Around tenth grade I was so far out of the cool clique it wasn't funny. Seriously, no mans land. On top of that, no car, and some of her friends were kind of like my enemies. If she turned me down, I would have never heard the end of it for the year. She was different from the rest, she was real chill, and not arrogant. So, the real torture came when she sat next to me on the bus consistently. You want to talk about a tortured mind going over the possibilities. You see, I'm a peaceful person for the most part. I'd bet anything if I asked her, it wouldn't phase her if she turned me down. The problem would be if it got around. All her ******** friends were in my gym class, and I just didn't want the likelyhood of never ending ******** for the likely scenario I fail. All it would take is a simple, "I can't believe that kid had the balls to ask me out," to get out there, and I am ****ed, and not in the way I had originally hoped for. As a result, I retreated to come back and fight another day. Tenth grade was torture, I didn't even have the opportunity to break out of the confines, yet. By the time I had hit some status in 11th grade, she was nowhere to be found. Damn! At the end of the day, it is risk vs. reward and you make the best decision for the moment. I don't kick myself for it, really. If you think you will kick yourself for it, however. Just take the plunge, and grow some thick skin

jamesblakefan#1
11-29-2009, 11:00 PM
Not going to my grandparents' funeral. I grew up with them in my life. Granted I was 12 at the time, but I had the choice of going to my 1st Little League game of the season or going to the funeral. My mom left it up to me. I wanted to go to the game, to take my mind off of the stress and grief. Can't blame me at the time, I was 12 for god's sake. Not a huge regret, but something I wish I had a mulligan on.

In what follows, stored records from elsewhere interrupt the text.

(* ===== verification/PlaygroundState.v ===== *)
(** * Playground state and its persistence

    The configuration schemas of [storage-schema.ts], the initial state of
    [lib/state/playground-state-utils.ts] and the hook
    [hooks/use-playground-state.ts]: the messages are loaded once after the
    page is mounted, and every later update is saved after a delay that each
    update restarts, or when the page is left. *)

From S2P Require Import Prelude JsString JsCollections Json JsonText Effects ThinkTags PlaygroundMessage PlaygroundConfig Storage StorageFacts.

Module PlaygroundState.
Import Playground PlaygroundConfig Storage StorageFacts.

(** ** Partial configurations *)

Record PartialConfig := mkPartialConfig {
  pc_model : option jsstr;
  pc_group : option jsstr;
  pc_temperature : option Json.jnum;
  pc_top_p : option Json.jnum;
  pc_max_tokens : option Json.jnum;
  pc_frequency_penalty : option Json.jnum;
  pc_presence_penalty : option Json.jnum;
  pc_seed : option (option Json.jnum);
  pc_stream : option bool }.

Definition empty_config : PartialConfig := mkPartialConfig None None None None None None None None None.

Definition playgroundConfigSchema (v : Json.json) : option PartialConfig :=
  match z_object v with
  | None => None
  | Some o =>
      match optional z_string o (js "model"), optional z_string o (js "group"),
            optional z_number o (js "temperature"), optional z_number o (js "top_p"),
            optional z_number o (js "max_tokens"), optional z_number o (js "frequency_penalty"),
            optional z_number o (js "presence_penalty"), optional (z_nullable z_number) o (js "seed"),
            optional z_boolean o (js "stream") with
      | Some a, Some b, Some c, Some d, Some e, Some f, Some g, Some h, Some i =>
          Some (mkPartialConfig a b c d e f g h i)
      | _, _, _, _, _, _, _, _, _ => None
      end
  end.

Definition seed_json (s : option Json.jnum) : Json.json :=
  match s with None => Json.JNull | Some n => Json.JNum n end.

Definition config_json (c : PartialConfig) : Json.json :=
  members [(js "model", Json.JStr <$> pc_model c); (js "group", Json.JStr <$> pc_group c);
           (js "temperature", Json.JNum <$> pc_temperature c); (js "top_p", Json.JNum <$> pc_top_p c);
           (js "max_tokens", Json.JNum <$> pc_max_tokens c);
           (js "frequency_penalty", Json.JNum <$> pc_frequency_penalty c);
           (js "presence_penalty", Json.JNum <$> pc_presence_penalty c);
           (js "seed", seed_json <$> pc_seed c); (js "stream", Json.JBool <$> pc_stream c)].

#[export] Instance config_schema : Schema PartialConfig := {
  schema_parse := playgroundConfigSchema; to_json := config_json }.

Record PartialEnabled := mkPartialEnabled {
  pe_temperature : option bool;
  pe_top_p : option bool;
  pe_max_tokens : option bool;
  pe_frequency_penalty : option bool;
  pe_presence_penalty : option bool;
  pe_seed : option bool }.

Definition empty_enabled : PartialEnabled := mkPartialEnabled None None None None None None.

Definition parameterEnabledSchema (v : Json.json) : option PartialEnabled :=
  match z_object v with
  | None => None
  | Some o =>
      match optional z_boolean o (js "temperature"), optional z_boolean o (js "top_p"),
            optional z_boolean o (js "max_tokens"), optional z_boolean o (js "frequency_penalty"),
            optional z_boolean o (js "presence_penalty"), optional z_boolean o (js "seed") with
      | Some a, Some b, Some c, Some d, Some e, Some f => Some (mkPartialEnabled a b c d e f)
      | _, _, _, _, _, _ => None
      end
  end.

Definition enabled_json (c : PartialEnabled) : Json.json :=
  members [(js "temperature", Json.JBool <$> pe_temperature c); (js "top_p", Json.JBool <$> pe_top_p c);
           (js "max_tokens", Json.JBool <$> pe_max_tokens c);
           (js "frequency_penalty", Json.JBool <$> pe_frequency_penalty c);
           (js "presence_penalty", Json.JBool <$> pe_presence_penalty c);
           (js "seed", Json.JBool <$> pe_seed c)].

#[export] Instance enabled_schema : Schema PartialEnabled := {
  schema_parse := parameterEnabledSchema; to_json := enabled_json }.

(** A whole configuration as a partial one. *)
Definition partial_config (c : PlaygroundConfig) : PartialConfig :=
  mkPartialConfig (Some (model c)) (Some (group c)) (Some (temperature c)) (Some (top_p c))
    (Some (max_tokens c)) (Some (frequency_penalty c)) (Some (presence_penalty c)) (Some (seed c))
    (Some (stream c)).

Definition partial_enabled (p : ParameterEnabled) : PartialEnabled :=
  mkPartialEnabled (Some (en_temperature p)) (Some (en_top_p p)) (Some (en_max_tokens p))
    (Some (en_frequency_penalty p)) (Some (en_presence_penalty p)) (Some (en_seed p)).

(** [{ ...d, ...c }] *)
Definition merge_config (d : PlaygroundConfig) (c : PartialConfig) : PlaygroundConfig :=
  mkConfig (pc_model c ?? model d) (pc_group c ?? group d) (pc_temperature c ?? temperature d)
    (pc_top_p c ?? top_p d) (pc_max_tokens c ?? max_tokens d)
    (pc_frequency_penalty c ?? frequency_penalty d) (pc_presence_penalty c ?? presence_penalty d)
    (pc_seed c ?? seed d) (pc_stream c ?? stream d).

Definition merge_enabled (d : ParameterEnabled) (p : PartialEnabled) : ParameterEnabled :=
  mkEnabled (pe_temperature p ?? en_temperature d) (pe_top_p p ?? en_top_p d)
    (pe_max_tokens p ?? en_max_tokens d) (pe_frequency_penalty p ?? en_frequency_penalty d)
    (pe_presence_penalty p ?? en_presence_penalty d) (pe_seed p ?? en_seed d).

(** ** playground-state-utils.ts *)

Definition loadConfig (store : LocalStorage) : PartialConfig :=
  loadValue empty_config store STORAGE_KEYS_CONFIG.

Definition loadParameterEnabled (store : LocalStorage) : PartialEnabled :=
  loadValue empty_enabled store STORAGE_KEYS_PARAMETER_ENABLED.

Definition getInitialPlaygroundConfig (store : LocalStorage) : PlaygroundConfig :=
  merge_config DEFAULT_CONFIG (loadConfig store).

Definition getInitialParameterEnabled (store : LocalStorage) : ParameterEnabled :=
  merge_enabled DEFAULT_PARAMETER_ENABLED (loadParameterEnabled store).

(** ** use-playground-state.ts *)

Section Hook.
Variable setItem_throws : jsstr -> jsstr -> bool.
Variable t : jsstr -> jsstr.

Definition saveConfig (store : LocalStorage) (c : PartialConfig) : LocalStorage :=
  saveValue setItem_throws store STORAGE_KEYS_CONFIG c.

Definition saveParameterEnabled (store : LocalStorage) (p : PartialEnabled) : LocalStorage :=
  saveValue setItem_throws store STORAGE_KEYS_PARAMETER_ENABLED p.

Record PageState := mkPage {
  config : PlaygroundConfig;
  parameterEnabled : ParameterEnabled;
  page_messages : list Message;
  isLoadingMessages : bool;
  messagesSaveTimer : bool;
  latestMessages : list Message;
  hasLoadedMessages : bool;
  store : LocalStorage;
  page_env : Env }.

(** The state when the page is mounted. *)
Definition mount (st : LocalStorage) (e : Env) : PageState :=
  mkPage (getInitialPlaygroundConfig st) (getInitialParameterEnabled st) [] true false [] false st e.

(** [persistMessages]: the timer is restarted. *)
Definition persistMessages (s : PageState) (messagesToSave : list Message) : PageState :=
  mkPage (config s) (parameterEnabled s) (page_messages s) (isLoadingMessages s)
    (if hasLoadedMessages s then true else messagesSaveTimer s) messagesToSave (hasLoadedMessages s)
    (store s) (page_env s).

Definition updateMessages (s : PageState) (updater : list Message -> M (list Message)) : PageState :=
  let '(newMessages, e) := updater (page_messages s) (page_env s) in
  let s := persistMessages s newMessages in
  mkPage (config s) (parameterEnabled s) newMessages (isLoadingMessages s) (messagesSaveTimer s)
    (latestMessages s) (hasLoadedMessages s) (store s) e.

Definition clearMessages (s : PageState) : PageState := updateMessages s (fun _ => ret []).

(** The timeout of the first effect. *)
Definition loadEffect (s : PageState) : PageState :=
  let '((loaded, st), e) := loadMessages setItem_throws t (store s) (page_env s) in
  let loadedMessages := loaded ?? [] in
  mkPage (config s) (parameterEnabled s) loadedMessages false (messagesSaveTimer s) loadedMessages true
    st e.

Definition save_latest (s : PageState) : PageState :=
  mkPage (config s) (parameterEnabled s) (page_messages s) (isLoadingMessages s) false
    (latestMessages s) (hasLoadedMessages s) (saveMessages setItem_throws (store s) (latestMessages s))
    (page_env s).

(** The save timer fires. *)
Definition saveTimerFires (s : PageState) : PageState :=
  if messagesSaveTimer s then save_latest s else s.

(** The page is left: the cleanup of the second effect. *)
Definition unmount (s : PageState) : PageState :=
  if messagesSaveTimer s then save_latest s else s.

Definition updateConfig (s : PageState) (f : PlaygroundConfig -> PlaygroundConfig) : PageState :=
  let updated := f (config s) in
  mkPage updated (parameterEnabled s) (page_messages s) (isLoadingMessages s) (messagesSaveTimer s)
    (latestMessages s) (hasLoadedMessages s) (saveConfig (store s) (partial_config updated)) (page_env s).

Definition updateParameterEnabled (s : PageState) (f : ParameterEnabled -> ParameterEnabled) : PageState :=
  let updated := f (parameterEnabled s) in
  mkPage (config s) updated (page_messages s) (isLoadingMessages s) (messagesSaveTimer s)
    (latestMessages s) (hasLoadedMessages s) (saveParameterEnabled (store s) (partial_enabled updated))
    (page_env s).

Definition resetConfig (s : PageState) : PageState :=
  let st := saveConfig (store s) (partial_config DEFAULT_CONFIG) in
  let st := saveParameterEnabled st (partial_enabled DEFAULT_PARAMETER_ENABLED) in
  mkPage DEFAULT_CONFIG DEFAULT_PARAMETER_ENABLED (page_messages s) (isLoadingMessages s)
    (messagesSaveTimer s) (latestMessages s) (hasLoadedMessages s) st (page_env s).

(** ** Runs of the page *)

Inductive PageEvent :=
| PgUpdate (updater : list Message -> M (list Message))
| PgSaveTimer
| PgConfig (f : PlaygroundConfig -> PlaygroundConfig)
| PgEnabled (f : ParameterEnabled -> ParameterEnabled)
| PgReset.

Definition page_event (s : PageState) (ev : PageEvent) : PageState :=
  match ev with
  | PgUpdate u => updateMessages s u
  | PgSaveTimer => saveTimerFires s
  | PgConfig f => updateConfig s f
  | PgEnabled f => updateParameterEnabled s f
  | PgReset => resetConfig s
  end.

Definition page_run (s : PageState) (evs : list PageEvent) : PageState := fold_left page_event evs s.

(** What the store holds for the messages is what saving [ms] writes. *)
Definition holds (st : LocalStorage) (ms : list Message) : Prop :=
  writable setItem_throws (trimMessages ms) ->
  map_get st STORAGE_KEYS_MESSAGES = Some (saved_text (trimMessages ms)).

Record durable (s : PageState) : Prop := {
  du_loaded : hasLoadedMessages s = true;
  du_latest : latestMessages s = page_messages s;
  du_saved : messagesSaveTimer s = true \/ holds (store s) (page_messages s) }.

Lemma saveValue_other {A} `{Schema A} st k (v : A) k' :
  k <> k' -> map_get (saveValue setItem_throws st k v) k' = map_get st k'.
Proof.
  intros Hne. unfold saveValue. destruct (schema_parse (to_json v)); [|done].
  unfold writeStoredValue, setItem. destruct (setItem_throws _ _); [done|]. by apply map_get_set_ne.
Qed.

Lemma save_holds st ms : holds (saveMessages setItem_throws st ms) ms.
Proof. intros Hs. rewrite saveMessages_eq by done. apply map_get_set_eq. Qed.

Lemma holds_other st st' ms :
  map_get st' STORAGE_KEYS_MESSAGES = map_get st STORAGE_KEYS_MESSAGES -> holds st ms -> holds st' ms.
Proof. unfold holds. by intros ->. Qed.

Lemma page_event_durable s ev : durable s -> durable (page_event s ev).
Proof.
  intros [Hl Hlt Hs]. destruct ev; cbn [page_event].
  - unfold updateMessages. destruct (updater _ _) as [ms e].
    split; [done|done|]. left. cbn. by rewrite Hl.
  - unfold saveTimerFires. destruct (messagesSaveTimer s) eqn:E; [|split; [done|done|by rewrite E]].
    split; [done|done|]. right. cbn. rewrite Hlt. apply save_holds.
  - split; [done|done|]. destruct Hs as [Hs|Hs]; [by left|right].
    eapply holds_other; [|exact Hs]. by apply saveValue_other.
  - split; [done|done|]. destruct Hs as [Hs|Hs]; [by left|right].
    eapply holds_other; [|exact Hs]. by apply saveValue_other.
  - split; [done|done|]. destruct Hs as [Hs|Hs]; [by left|right].
    eapply holds_other; [|exact Hs]. cbn. unfold saveParameterEnabled, saveConfig.
    by rewrite !saveValue_other.
Qed.

Lemma page_run_durable s evs : durable s -> durable (page_run s evs).
Proof.
  revert s. induction evs as [|ev evs IH]; intros s H; [done|]. cbn. apply IH. by apply page_event_durable.
Qed.

Lemma update_durable s u : hasLoadedMessages s = true -> durable (updateMessages s u).
Proof.
  intros Hl. unfold updateMessages. destruct (u _ _) as [ms e]. split; [done|done|]. left. cbn.
  by rewrite Hl.
Qed.

(** ** Properties *)

(** C4: No update is lost: once the messages have been loaded, after any update
    and whatever follows (more updates, the save timer, changes of the
    configuration), leaving the page leaves in the store the text of the last
    hundred of the messages shown, provided that each of them has a version and
    that the browser accepts the write of that text. *)
Theorem no_update_lost s u evs :
  hasLoadedMessages s = true ->
  let s' := page_run (updateMessages s u) evs in
  Forall (fun m => versions m <> []) (trimMessages (page_messages s')) ->
  setItem_throws STORAGE_KEYS_MESSAGES (saved_text (trimMessages (page_messages s'))) = false ->
  map_get (store (unmount s')) STORAGE_KEYS_MESSAGES
  = Some (saved_text (trimMessages (page_messages s'))).
Proof.
  intros Hl s' Hv Hq. assert (writable setItem_throws (trimMessages (page_messages s'))) as Hs by by split.
  destruct (page_run_durable (updateMessages s u) evs) as [_ Hlt Hsv].
  { by apply update_durable. }
  fold s' in Hlt, Hsv. unfold unmount. destruct (messagesSaveTimer s') eqn:E.
  - cbn. rewrite Hlt. by apply save_holds.
  - destruct Hsv as [?|Hsv]; [done|]. by apply Hsv.
Qed.

End Hook.

(** ** Witness *)

Definition sample_page : PageState := loadEffect no_quota id_t (mount [] (sample_env 0)).

Lemma no_update_lost_witness :
  map_get (store (unmount no_quota (page_run no_quota
    (updateMessages sample_page (fun _ => ret sample_settled)) [PgReset]))) STORAGE_KEYS_MESSAGES
  = Some (saved_text sample_settled).
Proof.
  apply (no_update_lost no_quota sample_page (fun _ => ret sample_settled) [PgReset]).
  - vm_compute. reflexivity.
  - repeat constructor; discriminate.
  - reflexivity.
Defined.

End PlaygroundState.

Only thing I regret really is not being more aggressive in certain situations with girls. And I'm not talking about the "Oh, there's this really hot girl, and she kinda sorta stared at me, I think she likes me" situations.

I seem to have this innane ability to get trapped in the friend zone. I had this happen as recently as last month, and I think it's b/c I'm not aggressive enough when approaching girls. I definitely regret that I'm not more aggressive in situations with girls, and it's something I'm still working on to this day. Just gotta take more chances really. I'm so afraid of rejection that I don't even take the chance. That's the one thing I truly regret.

kishnabe
11-29-2009, 11:08 PM
My biggest regret was when I stoped focusing on martial arts and rather focus on a woman. If only I did both at the same time, I might have gotten a lot faster. Now the discipline in me is gone.

N23
11-29-2009, 11:14 PM
I'm surprised nobody has thrown in the hot chick they should have asked out. Truth is, you saved yourself from being clowned. You know when you have no shot.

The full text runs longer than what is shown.